If your seal is not holding water, that will certainly allow gases to come up thru the seal. Our seal holds sometimes, other times it does not, so we just stay on top of keeping the blank tank flushed and chemically treated.


----------



## Aunt B (Apr 30, 2007)

Well the fact that your seal will not hold water is the culprit. We had to replace ours last year on our new 21-RS. The manufacturer sent us a new redesigned seal and we replaced it ourselves. Not much to it. It holds water all the time like it should. We don't have the stinky smell anymore. Just my 2 cents.

Aunt B


----------



## jasonrebecca (Oct 30, 2007)

Aunt B said:


> Well the fact that your seal will not hold water is the culprit. We had to replace ours last year on our new 21-RS. The manufacturer sent us a new redesigned seal and we replaced it ourselves. Not much to it. It holds water all the time like it should. We don't have the stinky smell anymore. Just my 2 cents.
> 
> Aunt B


Would you have the contact information to the toilet mfgr? We have had the seal in our 21rs replaced once already and it still doesn't hold water.


----------



## bradnjess (Mar 25, 2007)

Definatly your seal, the water should evaporate before it can leak into the tank when not in use. Here in SE VA we have hot summers and high humidity and our first season we dealt with horrible odors. When someone flushed inside the camper you'd just about kill everone out under the awning.

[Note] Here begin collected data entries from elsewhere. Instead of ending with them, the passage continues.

(** The part of [__init__] that sets the location and the time zone (lines
    29-31 and 39). *)
Definition init_place : place :=
  let location :=
    match lc_user_location lc with
    | Some env_location => if is_empty env_location then get_ip_location else env_location
    | None => get_ip_location
    end in
  update_location_and_timezone (Place location None None None).

End Startup.

(** ** Relations between the state before and after a computation *)

(** Every run of the computation relates the state it starts in to the
    state it leaves. *)
Definition preserves {A} (R : world -> world -> Prop) (m : M A) : Prop :=
  forall w, R w (snd (m w)).

(** The limit is kept, and a history that was within the limit is still
    within it. *)
Definition bound_kept (w w' : world) : Prop :=
  memory_limit w' = memory_limit w
  /\ forall user_id,
       length (Memory.stored w user_id) <= memory_limit w ->
       length (Memory.stored w' user_id) <= memory_limit w.

(** The histories of the users other than [user_id] are the same. *)
Definition others_kept (user_id : string) (w w' : world) : Prop :=
  forall other, other ≠ user_id -> Memory.stored w' other = Memory.stored w other.

(** The computation adds at most [n] requests to the log. *)
Definition sends {A} (n : nat) (m : M A) : Prop :=
  forall w, exists new,
    calendar_log (snd (m w)) = calendar_log w ++ new /\ length new <= n.

(** [word in ['to', 'for']] *)
Definition is_connector (word : string) : bool :=
  String.eqb word "to" || String.eqb word "for".

(** A text between an opening fence with a language tag and a closing
    fence. *)
Definition fenced (lang body : string) : string :=
  "```" +:+ lang +:+ nl +:+ body +:+ nl +:+ "```".

(** The messages of the extraction call of the event creation branch. *)
Definition extraction_messages (content : string) : list turn :=
  [Turn "system" CREATE_EVENT_PROMPT; Turn "user" ("Create this event: " +:+ content)].

(** ** Concrete geolocation services *)

Module DemoPlace.

Definition boston : value :=
  VDict (<["status" := VStr "success"]>
           (<["city" := VStr "Boston"]>
              (<["regionName" := VStr "Massachusetts"]>
                 (<["region" := VStr "MA"]>
                    (<["country" := VStr "United States"]>
                       (<["lat" := VInt 42]> (<["lon" := VInt (-71)]> ∅))))))).

Definition zone_of (name : value) : outcome string :=
  match name with
  | VStr s => Ret s
  | _ => Raise "'NoneType' object has no attribute 'upper'"
  end.

(** The first service answers; the operator configured another place. *)
Definition online : locators :=
  {| lc_ip_api := Ret boston;
     lc_ipapi_co := Ret (200%Z, boston);
     lc_ipinfo := Ret boston;
     lc_user_location := Some "Paris, France";
     lc_timezone_at := fun _ _ => Ret (VStr "America/New_York");
     lc_pytz_timezone := zone_of;
     lc_str := fun _ => "?" |}.

(** The first service cannot be reached; the two others would answer. *)
Definition first_down : locators :=
  {| lc_ip_api := Raise "Connection timed out";
     lc_ipapi_co := Ret (200%Z, boston);
     lc_ipinfo := Ret boston;
     lc_user_location := None;
     lc_timezone_at := fun _ _ => Ret (VStr "America/New_York");
     lc_pytz_timezone := zone_of;
     lc_str := fun _ => "?" |}.

End DemoPlace.

(** * Properties *)

(** ** Facts on the text operations *)

Module PyStrFacts.

Lemma append_nil s : EmptyString +:+ s = s.
Proof. reflexivity. Qed.

Lemma append_cons c a b : String c a +:+ b = String c (a +:+ b).
Proof. reflexivity. Qed.

Lemma startswith_app p t : startswith p (p +:+ t) = true.
Proof.
  unfold startswith. induction p as [|c p IH]; simpl.
  - destruct t; reflexivity.
  - destruct (ascii_dec c c) as [_|Hne]; [exact IH | contradiction].
Qed.

Lemma startswith_inv p s : startswith p s = true -> exists t, s = p +:+ t.
Proof.
  unfold startswith. revert s. induction p as [|c p IH]; intros s H.
  - exists s. reflexivity.
  - destruct s as [|d s]; simpl in H; [discriminate|].
    destruct (ascii_dec c d) as [->|Hne]; [|discriminate].
    destruct (IH s H) as [t ->]. exists t. reflexivity.
Qed.

Lemma length_append a b :
  String.length (a +:+ b) = String.length a + String.length b.
Proof. induction a as [|c a IH]; simpl; [reflexivity | rewrite IH; reflexivity]. Qed.

Lemma length_lower s : String.length (lower s) = String.length s.
Proof. induction s as [|c s IH]; simpl; [reflexivity | rewrite IH; reflexivity]. Qed.

Lemma append_empty_r s : s +:+ EmptyString = s.
Proof. induction s as [|c s IH]; [reflexivity | rewrite append_cons, IH; reflexivity]. Qed.

Lemma append_assoc a b c : (a +:+ b) +:+ c = a +:+ (b +:+ c).
Proof. induction a as [|x a IH]; [reflexivity | rewrite !append_cons, IH; reflexivity]. Qed.

Lemma contains_unfold needle hay :
  contains needle hay =
  startswith needle hay ||
  match hay with
  | EmptyString => false
  | String _ hay' => contains needle hay'
  end.
Proof. destruct hay; reflexivity. Qed.

(** A substring is not longer than the text it occurs in. *)
Lemma contains_length needle hay :
  contains needle hay = true -> String.length needle <= String.length hay.
Proof.
  induction hay as [|c hay IH]; rewrite contains_unfold; intros H.
  - rewrite orb_false_r in H. apply startswith_inv in H as [t Ht].
    rewrite Ht, length_append. lia.
  - apply orb_true_iff in H as [H|H].
    + apply startswith_inv in H as [t Ht]. rewrite Ht, length_append. lia.
    + specialize (IH H). simpl. lia.
Qed.

(** A substring as long as the text is the text itself. *)
Lemma contains_same_length needle hay :
  contains needle hay = true -> String.length needle = String.length hay -> needle = hay.
Proof.
  intros H Hlen.
  assert (Hstart : startswith needle hay = true).
  { rewrite contains_unfold in H. apply orb_true_iff in H as [H|H]; [exact H|].
    destruct hay as [|c hay]; [discriminate|].
    apply contains_length in H. simpl in Hlen. lia. }
  apply startswith_inv in Hstart as [t Ht].
  rewrite Ht, length_append in Hlen.
  destruct t as [|c t]; [|simpl in Hlen; lia].
  rewrite Ht, append_empty_r. reflexivity.
Qed.

(** A strict substring differs from the text even when case is ignored. *)
Lemma strict_substring_lower needle hay :
  contains needle hay = true -> needle ≠ hay -> lower hay ≠ lower needle.
Proof.
  intros H Hne Heq. apply Hne, contains_same_length; [exact H|].
  rewrite <- (length_lower needle), <- (length_lower hay), Heq. reflexivity.
Qed.

Lemma startswith_app_long p x y :
  startswith p (x +:+ y) = true -> String.length p <= String.length x ->
  startswith p x = true.
Proof.
  unfold startswith. revert x. induction p as [|c p IH]; intros x H Hlen.
  - destruct x; reflexivity.
  - destruct x as [|d x]; [simpl in Hlen; lia|].
    rewrite append_cons in H. simpl in *.
    destruct (ascii_dec c d); [|discriminate].
    apply IH; [exact H | lia].
Qed.

Lemma no_start_within_intro sep_init l a rest :
  let sep := sep_init +:+ String l EmptyString in
  contains sep (a +:+ sep_init) = false ->
  no_start_within sep a (sep +:+ rest) = true.
Proof.
  intros sep. induction a as [|c a IH]; intros H; [reflexivity|].
  rewrite append_cons, contains_unfold in H.
  apply orb_false_iff in H as [Hstart Hrest].
  cbn [no_start_within]. rewrite (IH Hrest), andb_true_r.
  apply negb_true_iff. destruct (startswith sep (String c a +:+ sep +:+ rest)) eqn:E;
    [|reflexivity].
  rewrite <- Hstart. symmetry.
  apply (startswith_app_long sep (String c (a +:+ sep_init)) (String l EmptyString +:+ rest)).
  - rewrite <- E. f_equal. unfold sep.
    rewrite !append_cons, !append_assoc. reflexivity.
  - unfold sep. simpl. rewrite !length_append. simpl. lia.
Qed.

Lemma split_aux_skip sep x cur rest :
  split_aux sep (String.length x) cur (x +:+ rest) = split_aux sep 0 cur rest.
Proof.
  induction x as [|c x IH]; [reflexivity|].
  rewrite append_cons. simpl. exact IH.
Qed.

Lemma split_aux_unfold sep cur c s :
  split_aux sep 0 cur (String c s) =
  if startswith sep (String c s)
  then cur :: split_aux sep (String.length sep - 1) EmptyString s
  else split_aux sep 0 (cur +:+ String c EmptyString) s.
Proof. reflexivity. Qed.

Lemma split_aux_none sep cur s :
  contains sep s = false -> split_aux sep 0 cur s = [cur +:+ s].
Proof.
  revert cur. induction s as [|c s IH]; intros cur H.
  - simpl. rewrite append_empty_r. reflexivity.
  - rewrite contains_unfold in H. apply orb_false_iff in H as [Hstart Hrest].
    rewrite split_aux_unfold, Hstart, (IH _ Hrest), append_assoc. reflexivity.
Qed.

Lemma split_aux_first sep cur a rest :
  sep ≠ EmptyString ->
  no_start_within sep a (sep +:+ rest) = true ->
  split_aux sep 0 cur (a +:+ sep +:+ rest) = (cur +:+ a) :: split_aux sep 0 EmptyString rest.
Proof.
  intros Hsep. revert cur. induction a as [|c a IH]; intros cur H.
  - rewrite append_nil, append_empty_r.
    destruct sep as [|c0 sep']; [contradiction|].
    rewrite append_cons, split_aux_unfold.
    rewrite <- append_cons, startswith_app.
    replace (String.length (String c0 sep') - 1) with (String.length sep')
      by (simpl; lia).
    rewrite split_aux_skip. reflexivity.
  - cbn [no_start_within] in H. apply andb_true_iff in H as [Hstart Hrest].
    apply negb_true_iff in Hstart.
    rewrite append_cons, split_aux_unfold.
    rewrite <- append_cons, Hstart, (IH _ Hrest), append_assoc. reflexivity.
Qed.

(** A text with one occurrence of the separator is cut in two. *)
Lemma split_once_only sep_init l a b :
  let sep := sep_init +:+ String l EmptyString in
  contains sep (a +:+ sep_init) = false ->
  contains sep b = false ->
  split sep (a +:+ sep +:+ b) = [a; b].
Proof.
  intros sep Ha Hb. unfold split.
  rewrite split_aux_first.
  - rewrite (split_aux_none sep EmptyString b Hb). reflexivity.
  - unfold sep. destruct sep_init; discriminate.
  - apply no_start_within_intro, Ha.
Qed.

(** An occurrence at the end of [a] is an occurrence. *)
Lemma contains_app_l needle a b : contains needle (a +:+ needle +:+ b) = true.
Proof.
  induction a as [|c a IH].
  - rewrite append_nil, contains_unfold, startswith_app. reflexivity.
  - rewrite append_cons, contains_unfold, IH. apply orb_true_r.
Qed.

End PyStrFacts.

(** ** Conversation memory *)

Module MemoryFacts.
Import Memory.

Lemma get_conversation_history_stored w user_id :
  fst (get_conversation_history user_id w) = Ret (stored w user_id).
Proof.
  unfold get_conversation_history, stored.
  destruct (conversation_history w !! user_id); reflexivity.
Qed.

Lemma add_to_history_spec w user_id t :
  add_to_history user_id (role t) (content t) w =
  (Ret tt, World (<[user_id := appended (memory_limit w) (stored w user_id) t]>
                    (conversation_history w))
                 (memory_limit w) (calendar_log w)).
Proof.
  destruct t as [r c]. destruct w as [h l g].
  unfold add_to_history, appended, stored, mbind, M_bind, get_conversation_history,
    get_memory_limit, set_history.
  simpl. destruct (h !! user_id) as [old|] eqn:E; simpl.
  - reflexivity.
  - rewrite insert_insert_eq. reflexivity.
Qed.

Lemma stored_add_to_history w user_id t :
  stored (snd (add_to_history user_id (role t) (content t) w)) user_id =
  appended (memory_limit w) (stored w user_id) t.
Proof.
  rewrite add_to_history_spec. unfold stored. simpl.
  rewrite lookup_insert_eq. reflexivity.
Qed.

We switched to KO and no smells at all now. (Really, not even the slightest) Hope you get this solved before your next trip.

Brad


----------



## Aunt B (Apr 30, 2007)

jasonrebecca said:


> Well the fact that your seal will not hold water is the culprit. We had to replace ours last year on our new 21-RS. The manufacturer sent us a new redesigned seal and we replaced it ourselves. Not much to it. It holds water all the time like it should. We don't have the stinky smell anymore. Just my 2 cents.
> 
> Aunt B


Would you have the contact information to the toilet mfgr? We have had the seal in our 21rs replaced once already and it still doesn't hold water.
[/quote]

In your information packet will be the model of your toilet. If it is like ours it is the dometic. Just call 1-800-544-4881 that is the customer service number. If you explain everything they should send you the new seal kit at no charge. They also have a direct number to the rv division. 1-574-294-2511. Good luck


----------



## Aunt B (Apr 30, 2007)

Just call Dometic. They are out of Elkhart Indiana. customer service is 1-800-544-4881. Just tell them what model of toilet you have and they should send you a complete seal kit to replace the one you have. When you had yours replaced the last time the dealer probably put the same kit in which is defective. I hope this helps.

Aunt B


----------



## webeopelas (Mar 11, 2006)

Definitely get the seal replaced. That will solve 90% of the problem right there.

Then, just a good flushing should help alot. You could also add some chlorine when flushing to kill some of the bacteria in there.

I don't subscribe to the "Breakdown" of solids. I don't believe it happens in the 3-5 days most people take to fill up and dump the tank. The only way to get rid of the solids is alot of water.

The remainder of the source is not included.